I. Violations of Sections 12(1) and 12(2) of the Securities Act of 1933, 15 U.S.C. § 771

A. Primary Liability

In support of its motion to dismiss Plaintiffs’ Section 12(1) and Section 12(2) claims, Defendant first asserts that Plaintiffs have not alleged, nor could they allege, that Defendant “sold” or “solicited” the sale of securities to Plaintiff within the contemplation of Pinter v. Dahl, 486 U.S. 622, 108 S.Ct. 2063, 100 L.Ed.2d 658 (1988).

In Pinter v. Dahl, the United States Supreme Court rejected the “substantial factor” test for primary liability under Section 12(1) and held that the class of Defendants subject to primary liability under Section 12(1) of the Securities Act of 1933 is limited to 1) those who pass title to the security to a buyer for value; and 2) those who successfully solicit the purchase of a security, “motivated at least in part by desire to serve ... [their] own financial interests or those of the securities owner.” 486 U.S. at 640-652 & 647, 108 S.Ct. at 2075-2081 & 2078, 100 L.Ed.2d at 678-685 & 682.

Plaintiffs in response first assert that the Pinter decision’s application is limited to defining those who may be primarily liable for violations of Section 12(1). While the Pinter case expressly addressed Section 12(1) only and its holding is limited to who may be primarily liable under that section, the reasoning of the Pinter decision is equally applicable to Section 12(2) inasmuch as Section 12(2), like Section 12(1), applies to persons who “offer” and *1558 “sell” securities and the same definitions of those terms, see 15 U.S.C. § 77b(3), which the Supreme Court construed in Pinter, apply to both subsections (1) and (2) of Section 12. Accord Abell v. Potomac Insurance Co., 858 F.2d 1104, 1113-115 (5th Cir.1988), petition for cert. filed March 13, 1989.

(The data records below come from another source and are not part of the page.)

(* ===== verification/BootProps.v ===== *)
(** * Properties of boot and of the witness's life *)

From S2P Require Import Prelude Text Hostname Boot.
Import Text Hostname Boot.

Module BootProps.

(** ** Time *)

(** The times received before the context is done. *)
Fixpoint got (ts : list ntp_turn) : list Z :=
  match ts with
  | [] | NtpCtxDone :: _ => []
  | GotTime t :: ts' => t :: got ts'
  | _ :: ts' => got ts'
  end.

Lemma ntp_loop_after ts s :
  signal s = false → interval s = 3600 * second →
  ntp_loop ts s = mkNtp (3600 * second) false (closes s) (set_times s ++ got ts).
Proof.
  revert s. induction ts as [|t ts IH]; intros [i sg c st] Hs Hi; cbn in Hs, Hi; subst.
  { cbn. by rewrite app_nil_r. }
  destruct t; cbn [ntp_loop ntp_step got signal interval closes set_times];
    [by rewrite app_nil_r|rewrite IH by done; cbn..]; try done. by rewrite <-app_assoc.
Qed.

(** The clock is set to every time that the server gives before the
    context is done, in order; the channel that says so is closed exactly
    once, with the first of them, so that nothing is closed twice; from then
    on the server is asked every hour instead of every ten seconds. *)
Theorem ntp_signals_once (server : bytes) (ts : list ntp_turn) :
  server ≠ [] →
  runNTP server ts =
    Some (match got ts with
          | [] => mkNtp (10 * second) true 0 []
          | times => mkNtp (3600 * second) false 1 times
          end).
Proof.
  intros Hs. destruct server as [|c server]; [done|]. cbn [runNTP]. f_equal.
  induction ts as [|t ts IH]; [done|].
  destruct t; cbn [ntp_loop ntp_step got]; [done|exact IH..|]. by rewrite ntp_loop_after.
Qed.

Lemma ntp_signals_once_witness :
  runNTP (str "time.google.com") [LookupFailed; GotTime 5; InvalidTime; GotTime 7; NtpCtxDone; GotTime 9]
  = Some (mkNtp (3600 * second) false 1 [5; 7]).
Proof. by apply (ntp_signals_once (str "time.google.com")
         [LookupFailed; GotTime 5; InvalidTime; GotTime 7; NtpCtxDone; GotTime 9]). Defined.

(** ** The witness *)

Definition opened (t : list action) : list Z := omap (λ a, match a with Open p => Some p | _ => None end) t.
Definition closed (t : list action) : list Z := omap (λ a, match a with Close p => Some p | _ => None end) t.

(** A witness that starts somewhere in a trace starts at one of its actions. *)
Definition starts_witness (a : action) : bool := match a with StartWitness _ => true | _ => false end.

Lemma witness_position t t1 c t2 : t = t1 ++ StartWitness c :: t2 → existsb starts_witness t = true.
Proof. intros ->. rewrite existsb_app. cbn. by rewrite orb_true_r. Qed.

(** Case analysis on the answers of the world. *)
Ltac run_cases :=
  unfold runWithNetworking;
  repeat match goal with
  | |- context [match main_address ?w with _ => _ end] => destruct (main_address w) eqn:?
  | |- context [match select_ntp ?w with _ => _ end] => destruct (select_ntp w) eqn:?
  | |- context [if cold_start ?w then _ else _] => destruct (cold_start w) eqn:?
  | |- context [match listen_admin ?w with _ => _ end] => destruct (listen_admin w)
  | |- context [match new_signer ?w with _ => _ end] => destruct (new_signer w) as [signer| | |]
  | |- context [match listen_main ?w with _ => _ end] => destruct (listen_main w)
  end.

Lemma select_ntp_first w : select_ntp w = NtpFirst → NTPServer w ≠ [] ∧ ∃ a, ntp_ready w = Some a ∧
  ∀ b, ctx_ready w = Some b → a ≤ b.
Proof.
  unfold select_ntp. destruct (NTPServer w) as [|c r]; [by destruct (ctx_ready w)|].
  destruct (ntp_ready w) as [a|]; [|by destruct (ctx_ready w)]. intros H. split; [done|]. exists a. split; [done|].
  intros b Hb. rewrite Hb in H. destruct (a <? b) eqn:E1; [bool_prop; lia|].
  destruct (b <? a) eqn:E2; [done|]. bool_prop. lia.
Qed.

(** C24 The witness starts only after the clock has been set over NTP, with the
    context not done before, and not in the run that first sets the clock
    after a cold start.  At the point where it starts, port 8081 and then port
    80 have been opened and nothing has been closed, so both listeners are
    open; after it the two are closed in reverse order, and nothing else
    happens.  It is given the device's own signer and nothing else to sign
    with, and the key for the bastion only together with a bastion's address.
    Whenever the function returns, the listeners it has opened have been
    closed, in reverse order.  It exits only if the signing key is unusable. *)
Theorem witness_guarded (w : world) :
  let '(t, e) := runWithNetworking w in
  (∀ t1 c t2, t = t1 ++ StartWitness c :: t2 →
     (NTPServer w ≠ [] ∧ ∃ a, ntp_ready w = Some a ∧ ∀ b, ctx_ready w = Some b → a ≤ b) ∧
     cold_start w = false ∧ opened t1 = [8081; 80] ∧ closed t1 = [] ∧ t2 = [Close 80; Close 8081] ∧
     (∃ s, new_signer w = Ok s ∧ WitnessKeys c = [s]) ∧
     (BastionKey c = None ↔ BastionAddr c = []) ∧ BastionAddr c = bastion_addr w ∧
     (bastion_addr w ≠ [] → BastionKey c = Some (bastion_key w))) ∧
  (∀ r, e = Returned r → closed t = reverse (opened t)) ∧
  (e = Exited → ¬ is_ok (new_signer w)).
Proof.
  pose proof (select_ntp_first w) as Hsel.
  run_cases; (split_and!; [|by intros ? ?|first [done | by intros _ []]]);
    cbn [app]; intros t1 c t2 Ht; try (by apply witness_position in Ht; cbn in Ht; destruct_or?).
  assert (t1 = [SetWitnessStatus (Some a); StartUpdateChecker; Open 8081; Serve 8081; Open 80] ∧
          c = operator_config w signer ∧ t2 = [Close 80; Close 8081]) as (-> & -> & ->).
  { do 5 (destruct t1 as [|? t1]; [done|]; injection Ht as <- Ht).
    destruct t1 as [|? t1]; [by injection Ht as <- <-|]. injection Ht as <- Ht.
    do 2 (destruct t1 as [|? t1]; [done|]; injection Ht as <- Ht). by destruct t1. }
  destruct (Hsel eq_refl) as [? ?]. unfold operator_config. destruct (bastion_addr w); split_and!; try done; by eexists.
Qed.

(** Without an NTP server the witness never starts: the nil channel that
    stands for a disabled NTP is waited for. *)
Theorem ntp_disabled_never_starts (w : world) :
  NTPServer w = [] → ∀ c, StartWitness c ∉ (runWithNetworking w).1.
Proof.
  intros Hn c. assert (select_ntp w ≠ NtpFirst) as Hs by (intros [? _]%select_ntp_first; done).
  run_cases; try done; cbn; rewrite ?elem_of_cons, ?elem_of_nil; by intros ?; destruct_or?.
Qed.

(** When the context is already done, and the clock has not been set yet, the
    function returns the error that ends the loop of [runDHCP]. *)
Lemma cancelled_returns w addr a :
  main_address w = Ok addr → ctx_ready w = Some 0 → ntp_ready w = Some a → 10 * second ≤ a →
  (runWithNetworking w).2 = Returned (Some Canceled).
Proof.
  intros Hm Hc Hn Ha. unfold runWithNetworking, select_ntp. rewrite Hm, Hc, Hn.
  assert (second = 1000000000) as Es by done.
  destruct (NTPServer w); [done|]. rewrite (proj2 (Z.ltb_ge _ _)), (proj2 (Z.ltb_lt _ _)) by lia. done.
Qed.

(** ** Boot *)

(** The configuration that a boot is to use: the one in the OS's answer, if the
    OS gives one that is not empty, and the default one otherwise. *)
Definition config_answer (b : boot_world) : option bytes :=
  match b_config b with Ok (x :: r) => Some (x :: r) | _ => None end.

Definition void {A} (r : res A) : res unit :=
  match r with Ok _ => Ok () | Err e => Err e | Panic e => Panic e | NoFuel => NoFuel end.

Definition config_check (b : boot_world) : res unit :=
  match config_answer b with Some resp => void (b_unmarshal b resp) | None => Ok () end.

Definition config_used (b : boot_world) (c : Configuration) : Prop :=
  match config_answer b with
  | Some resp => ∀ c', b_unmarshal b resp = Ok c' → c = c'
  | None => c = default_config
  end.

(** The steps of a boot up to the use of the network for the witness. *)
Definition boot_sequence (b : boot_world) (c : Configuration) : list boot_step :=
  [InitMetrics; CheckVersion (trim_v (b_Version b)); SendConfig default_config; GetStatus; LedOn; DeriveKeys;
   PublishIdentity; Blink; StartNetworking c; SendAddress; StartHandler; OpenStorage; InitPersistence].

(** The checks on the way, each with the number of steps that have been taken
    when it is made. *)
Definition checks (b : boot_world) (c : Configuration) : list (nat * res unit) :=
  [(2, b_version b); (3, config_check b); (4, void (b_status b)); (6, b_keys b); (9, b_networking b c);
   (12, b_storage b); (13, b_persistence b)]%nat.

Definition failed (x : nat * res unit) : Prop := is_ok x.2 = false.

#[export] Instance failed_dec x : Decision (failed x).
Proof. unfold failed. apply _. Defined.

(** The first check that fails. *)
Fixpoint first_failure (cs : list (nat * res unit)) : option (nat * res unit) :=
  match cs with
  | [] => None
  | x :: cs' => if decide (failed x) then Some x else first_failure cs'
  end.

Lemma first_failure_None cs x : first_failure cs = None → x ∈ cs → is_ok x.2 = true.
Proof.
  induction cs as [|y cs IH]; [by intros _ ?%elem_of_nil|]. cbn. case_decide as Hy; [done|].
  intros Hn [->|Hx]%elem_of_cons; [|by apply IH]. unfold failed in Hy. by destruct (is_ok y.2).
Qed.

Lemma first_failure_Some cs x : first_failure cs = Some x → is_ok x.2 = false.
Proof. induction cs as [|y cs IH]; [done|]. cbn. case_decide as Hy; [by intros [= <-]|done]. Qed.

(** The last step, that uses the network for the witness. *)
Definition last_step (b : boot_world) (c : Configuration) (s : boot_step) : Prop :=
  if cfg_DHCP c then
    ∃ serial h, b_status b = Ok serial ∧ s = RunDHCP (str "AW-" ++ serial) h ∧ Forall dns_byte h ∧
      match b_verifier_name b with Ok n => h = cleanForDNS n | _ => h = str "armoredwitness" end
  else s = RunStatic.

Lemma effective_config_cases b :
  match effective_config b with
  | Ok c => config_check b = Ok () ∧ config_used b c
  | x => config_check b = void x
  end.
Proof.
  unfold effective_config, config_check, config_used, config_answer. destruct (b_config b) as [[|x r]| | |]; try done.
  assert ((0 <? len (x :: r)) = true) as -> by (apply Z.ltb_lt; unfold len; cbn [length]; lia).
  destruct (b_unmarshal b (x :: r)); [|done..]. split; [done|]. by intros ? [= ->].
Qed.

Lemma main_cases b :
  ∃ c, config_used b c ∧
  match first_failure (checks b c) with
  | Some (k, x) => main b [] = (take k (boot_sequence b c), x)
  | None => ∃ s, last_step b c s ∧ main b [] = (boot_sequence b c ++ [s], Ok ())
  end.
Proof.
  assert (∃ c, config_used b c ∧ (config_check b = Ok () → effective_config b = Ok c) ∧
    (config_check b ≠ Ok () → void (effective_config b) = config_check b)) as (c & Hc & Hok & Hfl).
  { pose proof (effective_config_cases b) as He. destruct (effective_config b) as [c|e|e|] eqn:E.
    { destruct He. by exists c. }
    all: exists default_config; rewrite He; (split_and!; [|done..]); unfold config_used;
      unfold config_check in He; (destruct (config_answer b); [|done]); by destruct (b_unmarshal b _). }
  exists c. split; [done|]. unfold checks, main, do_step, lift, mbind, M_bind. cbn [first_failure app].
  destruct (b_version b) as [[]| | |]; [|done..]. cbn -[config_check].
  destruct (config_check b) as [[]|e|e|];
    [|by specialize (Hfl ltac:(done)); destruct (effective_config b); try done; injection Hfl as ->..
     |by specialize (Hfl ltac:(done)); destruct (effective_config b)].
  rewrite (Hok eq_refl). cbn.
  destruct (b_status b) as [serial| | |] eqn:Est; [|done..]. cbn.
  destruct (b_keys b) as [[]| | |]; [|done..]. cbn.
  destruct (b_networking b c) as [[]| | |]; [|done..]. cbn.
  destruct (b_storage b) as [[]| | |]; [|done..]. cbn.
  destruct (b_persistence b) as [[]| | |]; [|done..]. cbn.
  unfold last_step. destruct (cfg_DHCP c); eexists; (split; [|reflexivity]); [|done].
  eexists serial, _. rewrite Est. split_and!; [done|done| |by destruct (b_verifier_name b)].
  destruct (b_verifier_name b); [apply map_runes_dns|by repeat constructor..].
Qed.

(** C29 The boot fails closed.  The checks are, in order: the rollback check of
    the OS, before anything else is asked of it, the configuration the OS
    returned, the status, the keys, the network, the storage and the
    persistence layer.  The first one that fails ends the boot, with its
    error, at that point of the sequence of steps: no later step is taken.
    If all pass, every step is taken, and the network is then used for the
    witness, over DHCP with the serial number as identifier and a host name
    that is safe for DNS, or without DHCP if the configuration says so.  The
    configuration in use is the one in the answer of the OS, if that is not
    empty, and the default one otherwise. *)
Theorem boot_fails_closed (b : boot_world) :
  ∃ c, config_used b c ∧
  match first_failure (checks b c) with
  | Some (k, x) => main b [] = (take k (boot_sequence b c), x)
  | None => ∃ s, last_step b c s ∧ main b [] = (boot_sequence b c ++ [s], Ok ())
  end.
Proof. apply main_cases. Qed.

(** ** Restarts of the witness without DHCP *)

Definition update_checkers (t : list action) : nat :=
  length (omap (λ a, match a with StartUpdateChecker => Some () | _ => None end) t).

(** A world in which the witness starts and its run then fails. *)
Definition flaky : world :=
  mkWorld (Ok (str "10.0.0.1")) false (str "time.google.com") (Some 1) None true (Ok ()) (Ok (str "signer"))
    [] [] [] (Ok ()) (Err "distributor") None.

(** Without DHCP every restart of the witness starts one more update loop,
    and the context that would end the others is never done. *)
Theorem static_restarts_leak (n : nat) :
  ctx_ready flaky = None ∧ update_checkers (static_loop (replicate n flaky)).1 = n.
Proof.
  split; [done|]. induction n as [|n IH]; [done|].
  change (replicate (S n) flaky) with (flaky :: replicate n flaky).
  cbn [static_loop]. change (runWithNetworking flaky) with
    ([SetWitnessStatus (Some (str "10.0.0.1")); StartUpdateChecker; Open 8081; Serve 8081; Open 80;
      StartWitness (operator_config flaky (str "signer")); Close 80; Close 8081],
     Returned (Some "omniwitness.Main failed"%string)).
  destruct (static_loop (replicate n flaky)) as [t e]. cbn [fst] in *. unfold update_checkers in *.
  rewrite omap_app, length_app, IH. done.
Qed.
End BootProps.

The Court therefore examines Plaintiffs’ allegations that Defendant offered and sold securities in violation of Sections 12(1) and 12(2) in light of the teaching of Pinter v. Dahl. Plaintiffs first allege that Defendant “is a seller of securities, within the meaning of 15 U.S.C. § 111 if) ... in that it was a substantial factor in causing said sales to take place, and aided and abetted the conspiracy previously described____” Amended Complaint at ¶ 75. Plaintiffs also allege that as a seller, Defendant prepared at least one prospectus, for the February 1986 stock offering (and possibly others, see id. at If If 76), and that by preparing the offering of securities, Defendant “obtained money for itself, and for Octagon Properties.” Id. at If 78.

Plaintiffs’ allegations of a motive of financial gain for itself or the issuer satisfy that aspect of the Pinter definition of an offeror or seller. Thus, the sole question presented by Plaintiffs allegations and Defendant’s Pinter-based argument is whether a law firm which prepares an offering document, motivated at least in part by a desire to obtain financial benefit for itself and/or the issuer can, without more, be a “solicitor” of a purchase or offer to purchase.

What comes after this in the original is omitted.